Fidel em entrevista

Francisco Martins Rodrigues

Numa entrevista de mais de cem horas, gravadas em Janeiro de 2003 e completadas em Dezembro de 2005, Fidel dá um testemunho vivo e apaixonante sobre a sua in­fância e juventude, os primeiros passos na acção política, o assalto ao quartel Moncada, a prisão e o julgamento, o encontro com o Che, a Sierra Maestra, a luta armada e a libertação (Fidel Castro, biografia a dos voces, Ignacio Ramonet. Editorial Debate, Madrid, 2006).

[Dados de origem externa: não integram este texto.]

(** * Meeting notes summarizer: the response normaliser of [app.py]

    A shallow embedding of [extract_json_from_response], of the Python
    built-ins it calls ([str.strip], [str.split], [str.count], [re.search],
    [json.loads], [str], [dict], [print]) and of the [/api/analyze] handler,
    followed
    by the properties the specification states about them.

    Python strings are sequences of Unicode code points: a character is a
    code point in [N], a string a list of them. *)

From Stdlib Require Import String Ascii List NArith ZArith Bool Lia.
From Stdlib Require DecimalString.
Import ListNotations.

Set Implicit Arguments.
Set Warnings "-register-all".

(* ================================================================== *)
(** * Python strings *)
(* ================================================================== *)

Module Py.

Local Open Scope N_scope.

Abbreviation char := N (only parsing).
Abbreviation pystr := (list N) (only parsing).

(** A literal: the code points of an ASCII text. *)
Definition lit (s : string) : pystr :=
  List.map N_of_ascii (list_ascii_of_string s).

(** A literal in which every apostrophe stands for a double quote, so that
    JSON texts can be written down: [jlit "{'a': 1}"] is the text
    [{"a": 1}]. *)
Definition jlit (s : string) : pystr :=
  List.map (fun c => if c =? 39 then 34 else c) (lit s).

Definition str_eqb (a b : pystr) : bool :=
  if list_eq_dec N.eq_dec a b then true else false.

(** [str.isspace] on one code point (CPython's [_PyUnicode_IsWhitespace]). *)
Definition isspace (c : char) : bool :=
  ((9 <=? c) && (c <=? 13)) || ((28 <=? c) && (c <=? 32))
  || (c =? 133) || (c =? 160) || (c =? 5760)
  || ((8192 <=? c) && (c <=? 8202))
  || (c =? 8232) || (c =? 8233) || (c =? 8239) || (c =? 8287)
  || (c =? 12288).

Fixpoint lstrip (s : pystr) : pystr :=
  match s with
  | c :: t => if isspace c then lstrip t else s
  | [] => []
  end.

Definition rstrip (s : pystr) : pystr := rev (lstrip (rev s)).

(** [s.strip()] *)
Definition strip (s : pystr) : pystr := rstrip (lstrip s).

(** [bool(s)] *)
Definition nonempty (s : pystr) : bool :=
  match s with
  | [] => false
  | _ :: _ => true
  end.

(** [s.startswith(p)] *)
Fixpoint startswith (s p : pystr) {struct p} : bool :=
  match p, s with
  | [], _ => true
  | a :: p', b :: s' => (a =? b) && startswith s' p'
  | _ :: _, [] => false
  end.

(** [sub in s] *)
Fixpoint contains (sub s : pystr) : bool :=
  startswith s sub ||
  match s with
  | [] => false
  | _ :: t => contains sub t
  end.

(** [s.split(sep)] for a non-empty [sep]: the pieces between the leftmost
    non-overlapping occurrences of [sep].  [skip] counts the characters of
    an occurrence that are still to be passed over. *)
Fixpoint split_from (sep : pystr) (skip : nat) (s : pystr) : list pystr :=
  match s with
  | [] => [[]]
  | c :: t =>
      match skip with
      | S k => split_from sep k t
      | O =>
          if startswith s sep then [] :: split_from sep (length sep - 1) t
          else match split_from sep 0 t with
               | piece :: rest => (c :: piece) :: rest
               | [] => [[c]]
               end
      end
  end.

Definition split (s sep : pystr) : list pystr := split_from sep 0 s.

(** [s.count(sub)]: the number of non-overlapping occurrences. *)
Fixpoint count_from (sub : pystr) (skip : nat) (s : pystr) : nat :=
  match s with
  | [] => 0
  | _ :: t =>
      match skip with
      | S k => count_from sub k t
      | O =>
          if startswith s sub then S (count_from sub (length sub - 1) t)
          else count_from sub 0 t
      end
  end.

Definition count (s sub : pystr) : nat := count_from sub 0 s.

(** [sep.join(pieces)] *)
Fixpoint join (sep : pystr) (pieces : list pystr) : pystr :=
  match pieces with
  | [] => []
  | [p] => p
  | p :: rest => p ++ sep ++ join sep rest
  end.

(** [s[:n]] *)
Definition prefix (n : nat) (s : pystr) : pystr := firstn n s.

End Py.

(* ================================================================== *)
(** * Python values *)
(* ================================================================== *)

Module Value.
Import Py.
Local Open Scope N_scope.

(** The objects [json.loads] builds and the normaliser handles.  A [dict]
    keeps its keys in insertion order, so it is an association list with
    one entry per key.  A [float] is kept as the text it was read from
    (or [NaN], [Infinity], [-Infinity]): binary floating point is outside
    the model. *)
Inductive value : Type :=
| VNone
| VBool (b : bool)
| VInt (z : Z)
| VFloat (text : pystr)
| VStr (s : pystr)
| VList (items : list value)
| VDict (entries : list (pystr * value)).

Definition dict := list (pystr * value).

(** [d.get(k)] *)
Fixpoint dict_get (k : pystr) (d : dict) : option value :=
  match d with
  | [] => None
  | (k', v) :: t => if str_eqb k k' then Some v else dict_get k t
  end.

(** [k in d] *)
Definition dict_contains (k : pystr) (d : dict) : bool :=
  match dict_get k d with Some _ => true | None => false end.

(** [d[k] = v]: an existing key keeps its place, a new one goes last. *)
Fixpoint dict_set (k : pystr) (v : value) (d : dict) : dict :=
  match d with
  | [] => [(k, v)]
  | (k', v') :: t =>
      if str_eqb k k' then (k, v) :: t else (k', v') :: dict_set k v t
  end.

(** [dict(pairs)] *)
Definition dict_of_pairs (pairs : list (pystr * value)) : dict :=
  fold_left (fun d kv => dict_set (fst kv) (snd kv) d) pairs [].

(** The exceptions that can leave the functions modelled here.  A
    [json.JSONDecodeError] never does: it is caught where it is raised.
    [ValueError] is the class itself, not its subclasses
    [JSONDecodeError] and [UnicodeEncodeError]. *)
Inductive exn : Type :=
| TypeError (msg : pystr)
| AttributeError (msg : pystr)
| RecursionError (msg : pystr)
| ValueError (msg : pystr)
| UnicodeEncodeError (msg : pystr)
| ConnectionError (msg : pystr)
| OtherError (msg : pystr).

(** [str(e)] *)
Definition exn_str (e : exn) : pystr :=
  match e with
  | TypeError m | AttributeError m | RecursionError m | ValueError m
  | UnicodeEncodeError m | ConnectionError m | OtherError m => m
  end.

(** What the interpreter supplies and this development does not compute:
    the text of a float, whether a float is non-zero, the Unicode
    database's printable characters above the ASCII range, the two limits
    the decoder of [json] runs into, and what [print] does with a text on
    the standard output of the process. *)
Record runtime : Type := {
  float_str : pystr -> pystr;      (* str(float(text)) *)
  float_bool : pystr -> bool;      (* bool(float(text)) *)
  isprintable : char -> bool;      (* str.isprintable, code points >= 128 *)
  int_max_str_digits : nat;        (* sys.get_int_max_str_digits(); 0: no limit *)
  max_nesting : positive;          (* the containers [json.loads] can open
                                      inside one another, where the handler
                                      calls it, before the recursion limit
                                      of the interpreter; the call itself
                                      being possible, at least one *)
  print_error_raises : pystr -> option exn;
                                   (* what [print] raises, if anything, on
                                      the text of the [JSONDecodeError] of a
                                      span the decoder refused *)
  print_raises : pystr -> option exn
                                   (* what [print(text)] raises, if anything *)
}.

Definition hex_digit (n : N) : char :=
  if n <? 10 then 48 + n else 87 + n.

(** [width] lowercase hexadecimal digits of [n], most significant first. *)
Fixpoint hex_digits (width : nat) (n : N) : pystr :=
  match width with
  | O => []
  | S w => hex_digits w (n / 16) ++ [hex_digit (n mod 16)]
  end.

Section Repr.
Variable rt : runtime.

(** One character of [repr] of a string delimited by [quote]
    (CPython's [unicode_repr]). *)
Definition repr_char (quote c : char) : pystr :=
  if (c =? quote) || (c =? 92) then [92; c]
  else if c =? 9 then [92; 116]
  else if c =? 10 then [92; 110]
  else if c =? 13 then [92; 114]
  else if (c <? 32) || (c =? 127) then [92; 120] ++ hex_digits 2 c
  else if c <? 127 then [c]
  else if isprintable rt c then [c]
  else if c <=? 255 then [92; 120] ++ hex_digits 2 c
  else if c <=? 65535 then [92; 117] ++ hex_digits 4 c
  else [92; 85] ++ hex_digits 8 c.

(** [repr(s)] for a string: single quotes unless the text has a single
    quote and no double quote. *)
Definition repr_str (s : pystr) : pystr :=
  let quote :=
    if existsb (N.eqb 39) s && negb (existsb (N.eqb 34) s) then 34 else 39 in
  quote :: flat_map (repr_char quote) s ++ [quote].

(** [str(z)] for an integer. *)
Definition int_str (z : Z) : pystr :=
  lit (DecimalString.NilZero.string_of_int (Z.to_int z)).

(** [repr(v)] *)
Fixpoint repr (v : value) : pystr :=
  match v with
  | VNone => lit "None"
  | VBool true => lit "True"
  | VBool false => lit "False"
  | VInt z => int_str z
  | VFloat text => float_str rt text
  | VStr s => repr_str s
  | VList items => [91] ++ join (lit ", ") (List.map repr items) ++ [93]
  | VDict entries =>
      [123] ++
      join (lit ", ")
        (List.map (fun kv => repr_str (fst kv) ++ lit ": " ++ repr (snd kv))
           entries) ++
      [125]
  end.

(** [str(v)] *)
Definition str (v : value) : pystr :=
  match v with
  | VStr s => s
  | _ => repr v
  end.

(** [bool(v)] *)
Definition truthy (v : value) : bool :=
  match v with
  | VNone => false
  | VBool b => b
  | VInt z => negb (Z.eqb z 0)
  | VFloat text => float_bool rt text
  | VStr s => nonempty s
  | VList items => match items with [] => false | _ => true end
  | VDict entries => match entries with [] => false | _ => true end
  end.

End Repr.

(** [type(v).__name__] *)
Definition type_name (v : value) : pystr :=
  match v with
  | VNone => lit "NoneType"
  | VBool _ => lit "bool"
  | VInt _ => lit "int"
  | VFloat _ => lit "float"
  | VStr _ => lit "str"
  | VList _ => lit "list"
  | VDict _ => lit "dict"
  end.

(** The outcome of a call: a result or a raised exception. *)
Inductive outcome (A : Type) : Type :=
| Return (a : A)
| Raise (e : exn).
Arguments Raise {A} e.

Definition bind {A B : Type} (m : outcome A) (k : A -> outcome B) : outcome B :=
  match m with
  | Return a => k a
  | Raise e => Raise e
  end.

(** [print(text)]: nothing comes back, and the standard output may refuse
    the text. *)
Definition print (rt : runtime) (text : pystr) : outcome unit :=
  match print_raises rt text with
  | Some e => Raise e
  | None => Return tt
  end.

(** [iter(v)]: the items a [for] loop over [v] visits. *)
Definition iterate (v : value) : outcome (list value) :=
  match v with
  | VList items => Return items
  | VStr s => Return (List.map (fun c => VStr [c]) s)
  | VDict entries => Return (List.map (fun kv => VStr (fst kv)) entries)
  | _ => Raise (TypeError (lit "'" ++ type_name v ++ lit "' object is not iterable"))
  end.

Mais escassas são as informações quanto à vida interna do regime depois da tomada do poder. Fidel prefere falar sobre as questões de defesa e política ex­terna: as primeiras conspirações, o desembarque na baía dos Porcos, a crise dos mísseis, a ida do Che para o Congo e depois para a Bo­lívia, o envio de forças militares cubanas para Angola e Etiópia, e, nos anos recentes, os atentados terro­ristas lançados pela máfia de Mia­mi, as prisões, as condenações à morte… (Ramonet quer à viva for­ça que Fidel justifique porquê existe pena de morte em Cuba quando na Europa já foi abolida…). O banditismo da política dos EUA para com Cuba fica abundante­mente documentado, em confron­to com as realizações do regime cubano em matéria de desenvolvi­mento humano, na educação e na saúde (extraordinária a política de envio de médicos para países em catástrofe). O que falta é uma apre­ciação de Fidel sobre as contingên­cias da “construção do socialismo” e as suas perspectivas futuras. Deliberadamente evasivo, fala de “erros de subjectivismo” no passado e afirma a sua confiança nos “jovens talentos criados pela Revolução”, mas praticamente nada diz sobre as relações sociais efectivamente em vigor e a solução política que apon­ta após o seu desaparecimento é a passagem do poder ao irmão Raul. Uma breve referência final aos “roubos e desvios dos novos-ri­cos” revela preocupação quanto ao rumo que se vai perfilando.

Surpreendentes pela sua su­perficialidade e pobreza são tam­bém algumas opiniões de Fidel em matéria de política internacio­nal. Ele confessa a sua admiração pela ética de Jimmy Carter, pela in­teligência e cultura de Clinton e pela família Kennedy, elogia o “cava­lheirismo” do rei de Espanha, e até a firmeza de Franco por se ter recusado a acatar as ordens de Washington para romper relações com Cuba… Pior, afirma a sua convicção de que a união imperia­lista em curso na Europa será “em benefício do mundo”.

Apesar de, logo no início da entrevista, se declarar “socialista, marxista, leninista”, estas confis­sões de Fidel Castro revelam um patriota inflexível mas não um anticapitalista. De qualquer modo, este é um livro imprescindível para os apaixonados pela revolução cu­bana, quando a saída de Fidel da cena política suscita tantas interro­gações.